Saved entries

---

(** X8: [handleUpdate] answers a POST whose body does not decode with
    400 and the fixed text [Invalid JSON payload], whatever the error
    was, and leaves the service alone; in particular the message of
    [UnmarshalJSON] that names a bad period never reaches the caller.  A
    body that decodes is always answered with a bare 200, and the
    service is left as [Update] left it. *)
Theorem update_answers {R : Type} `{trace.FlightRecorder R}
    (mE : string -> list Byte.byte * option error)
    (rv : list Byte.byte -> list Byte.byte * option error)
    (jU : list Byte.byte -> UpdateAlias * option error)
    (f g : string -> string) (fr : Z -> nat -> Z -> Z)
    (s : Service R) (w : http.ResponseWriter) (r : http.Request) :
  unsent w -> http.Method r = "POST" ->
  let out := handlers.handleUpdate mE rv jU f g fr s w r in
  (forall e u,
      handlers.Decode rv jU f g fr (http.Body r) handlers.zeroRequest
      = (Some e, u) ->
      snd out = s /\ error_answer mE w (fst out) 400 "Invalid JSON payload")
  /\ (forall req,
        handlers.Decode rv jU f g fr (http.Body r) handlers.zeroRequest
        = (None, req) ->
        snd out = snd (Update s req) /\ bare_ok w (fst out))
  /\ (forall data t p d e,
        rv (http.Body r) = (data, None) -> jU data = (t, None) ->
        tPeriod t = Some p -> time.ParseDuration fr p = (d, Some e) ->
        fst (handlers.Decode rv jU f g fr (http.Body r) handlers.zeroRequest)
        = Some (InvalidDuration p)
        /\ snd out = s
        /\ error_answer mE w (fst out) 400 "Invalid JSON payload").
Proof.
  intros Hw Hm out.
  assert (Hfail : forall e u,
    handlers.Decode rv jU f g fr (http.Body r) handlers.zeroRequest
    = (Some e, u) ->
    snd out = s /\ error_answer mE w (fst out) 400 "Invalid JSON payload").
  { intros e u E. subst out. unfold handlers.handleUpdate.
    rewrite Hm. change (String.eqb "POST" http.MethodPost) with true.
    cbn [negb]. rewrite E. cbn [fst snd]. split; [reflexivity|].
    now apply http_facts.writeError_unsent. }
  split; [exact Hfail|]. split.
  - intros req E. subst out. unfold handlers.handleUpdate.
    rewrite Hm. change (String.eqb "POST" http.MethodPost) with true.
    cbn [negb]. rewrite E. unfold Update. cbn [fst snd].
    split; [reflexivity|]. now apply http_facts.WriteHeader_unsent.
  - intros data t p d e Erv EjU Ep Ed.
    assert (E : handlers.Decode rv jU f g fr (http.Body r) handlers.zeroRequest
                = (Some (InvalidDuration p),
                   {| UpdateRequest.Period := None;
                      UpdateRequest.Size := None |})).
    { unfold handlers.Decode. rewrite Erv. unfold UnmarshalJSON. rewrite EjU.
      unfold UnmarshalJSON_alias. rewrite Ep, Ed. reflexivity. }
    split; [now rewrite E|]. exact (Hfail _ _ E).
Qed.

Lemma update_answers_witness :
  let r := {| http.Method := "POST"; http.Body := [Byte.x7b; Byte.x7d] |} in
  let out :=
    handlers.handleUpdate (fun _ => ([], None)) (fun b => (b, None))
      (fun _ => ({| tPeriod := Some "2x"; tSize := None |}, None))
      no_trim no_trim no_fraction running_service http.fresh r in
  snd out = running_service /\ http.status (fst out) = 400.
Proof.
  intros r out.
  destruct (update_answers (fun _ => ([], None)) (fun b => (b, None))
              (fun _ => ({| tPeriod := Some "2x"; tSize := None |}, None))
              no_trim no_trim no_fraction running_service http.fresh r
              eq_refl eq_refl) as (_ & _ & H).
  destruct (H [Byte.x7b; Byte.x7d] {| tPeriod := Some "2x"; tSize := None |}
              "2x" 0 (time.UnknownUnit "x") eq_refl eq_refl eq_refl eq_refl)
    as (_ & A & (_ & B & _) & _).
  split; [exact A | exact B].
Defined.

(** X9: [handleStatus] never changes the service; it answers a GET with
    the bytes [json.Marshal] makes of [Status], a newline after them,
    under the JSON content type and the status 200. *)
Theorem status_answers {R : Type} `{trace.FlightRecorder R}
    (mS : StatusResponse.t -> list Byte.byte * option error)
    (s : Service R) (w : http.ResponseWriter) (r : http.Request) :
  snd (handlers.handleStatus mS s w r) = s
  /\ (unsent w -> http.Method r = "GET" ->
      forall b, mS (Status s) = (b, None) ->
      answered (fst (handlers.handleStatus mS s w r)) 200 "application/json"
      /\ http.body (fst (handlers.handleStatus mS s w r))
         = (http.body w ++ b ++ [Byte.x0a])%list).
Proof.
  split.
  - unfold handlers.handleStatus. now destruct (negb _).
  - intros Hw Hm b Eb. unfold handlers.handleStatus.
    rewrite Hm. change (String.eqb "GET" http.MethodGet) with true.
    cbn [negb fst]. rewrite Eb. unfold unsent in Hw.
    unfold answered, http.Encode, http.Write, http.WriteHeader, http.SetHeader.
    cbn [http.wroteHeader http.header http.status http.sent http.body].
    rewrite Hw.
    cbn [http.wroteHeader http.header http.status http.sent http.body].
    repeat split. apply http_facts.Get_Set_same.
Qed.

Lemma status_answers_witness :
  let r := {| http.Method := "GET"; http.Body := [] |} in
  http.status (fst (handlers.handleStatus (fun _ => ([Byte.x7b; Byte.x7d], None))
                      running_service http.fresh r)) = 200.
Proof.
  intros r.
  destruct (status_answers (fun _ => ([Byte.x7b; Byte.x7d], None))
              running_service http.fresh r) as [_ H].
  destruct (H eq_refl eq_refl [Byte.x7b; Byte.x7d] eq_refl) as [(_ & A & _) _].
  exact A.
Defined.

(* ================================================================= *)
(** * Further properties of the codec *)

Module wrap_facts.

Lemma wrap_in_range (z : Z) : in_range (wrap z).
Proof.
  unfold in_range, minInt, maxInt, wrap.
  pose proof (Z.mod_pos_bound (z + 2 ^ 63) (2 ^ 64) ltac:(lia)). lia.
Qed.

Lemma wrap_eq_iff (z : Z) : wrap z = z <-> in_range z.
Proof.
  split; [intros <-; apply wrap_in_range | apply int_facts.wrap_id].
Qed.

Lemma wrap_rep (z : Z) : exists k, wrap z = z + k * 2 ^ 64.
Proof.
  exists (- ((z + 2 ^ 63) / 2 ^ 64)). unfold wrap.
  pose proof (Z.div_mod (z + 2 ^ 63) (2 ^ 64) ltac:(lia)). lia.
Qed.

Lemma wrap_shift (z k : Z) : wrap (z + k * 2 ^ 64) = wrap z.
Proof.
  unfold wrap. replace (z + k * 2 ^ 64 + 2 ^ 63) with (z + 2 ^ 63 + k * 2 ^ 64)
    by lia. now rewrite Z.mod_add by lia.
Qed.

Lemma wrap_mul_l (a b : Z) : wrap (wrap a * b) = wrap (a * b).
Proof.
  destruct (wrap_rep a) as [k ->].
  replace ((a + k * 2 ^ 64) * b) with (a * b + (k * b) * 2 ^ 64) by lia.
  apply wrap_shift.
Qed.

---

§ WHAT TO DO
I'd like the records returned exactly as they were written, please.

§ SOLUTION TO THIS TASK
(** X8: [handleUpdate] answers a POST whose body does not decode with
    400 and the fixed text [Invalid JSON payload], whatever the error
    was, and leaves the service alone; in particular the message of
    [UnmarshalJSON] that names a bad period never reaches the caller.  A
    body that decodes is always answered with a bare 200, and the
    service is left as [Update] left it. *)
Theorem update_answers {R : Type} `{trace.FlightRecorder R}
    (mE : string -> list Byte.byte * option error)
    (rv : list Byte.byte -> list Byte.byte * option error)
    (jU : list Byte.byte -> UpdateAlias * option error)
    (f g : string -> string) (fr : Z -> nat -> Z -> Z)
    (s : Service R) (w : http.ResponseWriter) (r : http.Request) :
  unsent w -> http.Method r = "POST" ->
  let out := handlers.handleUpdate mE rv jU f g fr s w r in
  (forall e u,
      handlers.Decode rv jU f g fr (http.Body r) handlers.zeroRequest
      = (Some e, u) ->
      snd out = s /\ error_answer mE w (fst out) 400 "Invalid JSON payload")
  /\ (forall req,
        handlers.Decode rv jU f g fr (http.Body r) handlers.zeroRequest
        = (None, req) ->
        snd out = snd (Update s req) /\ bare_ok w (fst out))
  /\ (forall data t p d e,
        rv (http.Body r) = (data, None) -> jU data = (t, None) ->
        tPeriod t = Some p -> time.ParseDuration fr p = (d, Some e) ->
        fst (handlers.Decode rv jU f g fr (http.Body r) handlers.zeroRequest)
        = Some (InvalidDuration p)
        /\ snd out = s
        /\ error_answer mE w (fst out) 400 "Invalid JSON payload").
Proof.
  intros Hw Hm out.
  assert (Hfail : forall e u,
    handlers.Decode rv jU f g fr (http.Body r) handlers.zeroRequest
    = (Some e, u) ->
    snd out = s /\ error_answer mE w (fst out) 400 "Invalid JSON payload").
  { intros e u E. subst out. unfold handlers.handleUpdate.
    rewrite Hm. change (String.eqb "POST" http.MethodPost) with true.
    cbn [negb]. rewrite E. cbn [fst snd]. split; [reflexivity|].
    now apply http_facts.writeError_unsent. }
  split; [exact Hfail|]. split.
  - intros req E. subst out. unfold handlers.handleUpdate.
    rewrite Hm. change (String.eqb "POST" http.MethodPost) with true.
    cbn [negb]. rewrite E. unfold Update. cbn [fst snd].
    split; [reflexivity|]. now apply http_facts.WriteHeader_unsent.
  - intros data t p d e Erv EjU Ep Ed.
    assert (E : handlers.Decode rv jU f g fr (http.Body r) handlers.zeroRequest
                = (Some (InvalidDuration p),
                   {| UpdateRequest.Period := None;
                      UpdateRequest.Size := None |})).
    { unfold handlers.Decode. rewrite Erv. unfold UnmarshalJSON. rewrite EjU.
      unfold UnmarshalJSON_alias. rewrite Ep, Ed. reflexivity. }
    split; [now rewrite E|]. exact (Hfail _ _ E).
Qed.

Lemma update_answers_witness :
  let r := {| http.Method := "POST"; http.Body := [Byte.x7b; Byte.x7d] |} in
  let out :=
    handlers.handleUpdate (fun _ => ([], None)) (fun b => (b, None))
      (fun _ => ({| tPeriod := Some "2x"; tSize := None |}, None))
      no_trim no_trim no_fraction running_service http.fresh r in
  snd out = running_service /\ http.status (fst out) = 400.
Proof.
  intros r out.
  destruct (update_answers (fun _ => ([], None)) (fun b => (b, None))
              (fun _ => ({| tPeriod := Some "2x"; tSize := None |}, None))
              no_trim no_trim no_fraction running_service http.fresh r
              eq_refl eq_refl) as (_ & _ & H).
  destruct (H [Byte.x7b; Byte.x7d] {| tPeriod := Some "2x"; tSize := None |}
              "2x" 0 (time.UnknownUnit "x") eq_refl eq_refl eq_refl eq_refl)
    as (_ & A & (_ & B & _) & _).
  split; [exact A | exact B].
Defined.

(** X9: [handleStatus] never changes the service; it answers a GET with
    the bytes [json.Marshal] makes of [Status], a newline after them,
    under the JSON content type and the status 200. *)
Theorem status_answers {R : Type} `{trace.FlightRecorder R}
    (mS : StatusResponse.t -> list Byte.byte * option error)
    (s : Service R) (w : http.ResponseWriter) (r : http.Request) :
  snd (handlers.handleStatus mS s w r) = s
  /\ (unsent w -> http.Method r = "GET" ->
      forall b, mS (Status s) = (b, None) ->
      answered (fst (handlers.handleStatus mS s w r)) 200 "application/json"
      /\ http.body (fst (handlers.handleStatus mS s w r))
         = (http.body w ++ b ++ [Byte.x0a])%list).
Proof.
  split.
  - unfold handlers.handleStatus. now destruct (negb _).
  - intros Hw Hm b Eb. unfold handlers.handleStatus.
    rewrite Hm. change (String.eqb "GET" http.MethodGet) with true.
    cbn [negb fst]. rewrite Eb. unfold unsent in Hw.
    unfold answered, http.Encode, http.Write, http.WriteHeader, http.SetHeader.
    cbn [http.wroteHeader http.header http.status http.sent http.body].
    rewrite Hw.
    cbn [http.wroteHeader http.header http.status http.sent http.body].
    repeat split. apply http_facts.Get_Set_same.
Qed.

Lemma status_answers_witness :
  let r := {| http.Method := "GET"; http.Body := [] |} in
  http.status (fst (handlers.handleStatus (fun _ => ([Byte.x7b; Byte.x7d], None))
                      running_service http.fresh r)) = 200.
Proof.
  intros r.
  destruct (status_answers (fun _ => ([Byte.x7b; Byte.x7d], None))
              running_service http.fresh r) as [_ H].
  destruct (H eq_refl eq_refl [Byte.x7b; Byte.x7d] eq_refl) as [(_ & A & _) _].
  exact A.
Defined.

(* ================================================================= *)
(** * Further properties of the codec *)

Module wrap_facts.

Lemma wrap_in_range (z : Z) : in_range (wrap z).
Proof.
  unfold in_range, minInt, maxInt, wrap.
  pose proof (Z.mod_pos_bound (z + 2 ^ 63) (2 ^ 64) ltac:(lia)). lia.
Qed.

Lemma wrap_eq_iff (z : Z) : wrap z = z <-> in_range z.
Proof.
  split; [intros <-; apply wrap_in_range | apply int_facts.wrap_id].
Qed.

Lemma wrap_rep (z : Z) : exists k, wrap z = z + k * 2 ^ 64.
Proof.
  exists (- ((z + 2 ^ 63) / 2 ^ 64)). unfold wrap.
  pose proof (Z.div_mod (z + 2 ^ 63) (2 ^ 64) ltac:(lia)). lia.
Qed.

Lemma wrap_shift (z k : Z) : wrap (z + k * 2 ^ 64) = wrap z.
Proof.
  unfold wrap. replace (z + k * 2 ^ 64 + 2 ^ 63) with (z + 2 ^ 63 + k * 2 ^ 64)
    by lia. now rewrite Z.mod_add by lia.
Qed.

Lemma wrap_mul_l (a b : Z) : wrap (wrap a * b) = wrap (a * b).
Proof.
  destruct (wrap_rep a) as [k ->].
  replace ((a + k * 2 ^ 64) * b) with (a * b + (k * b) * 2 ^ 64) by lia.
  apply wrap_shift.
Qed.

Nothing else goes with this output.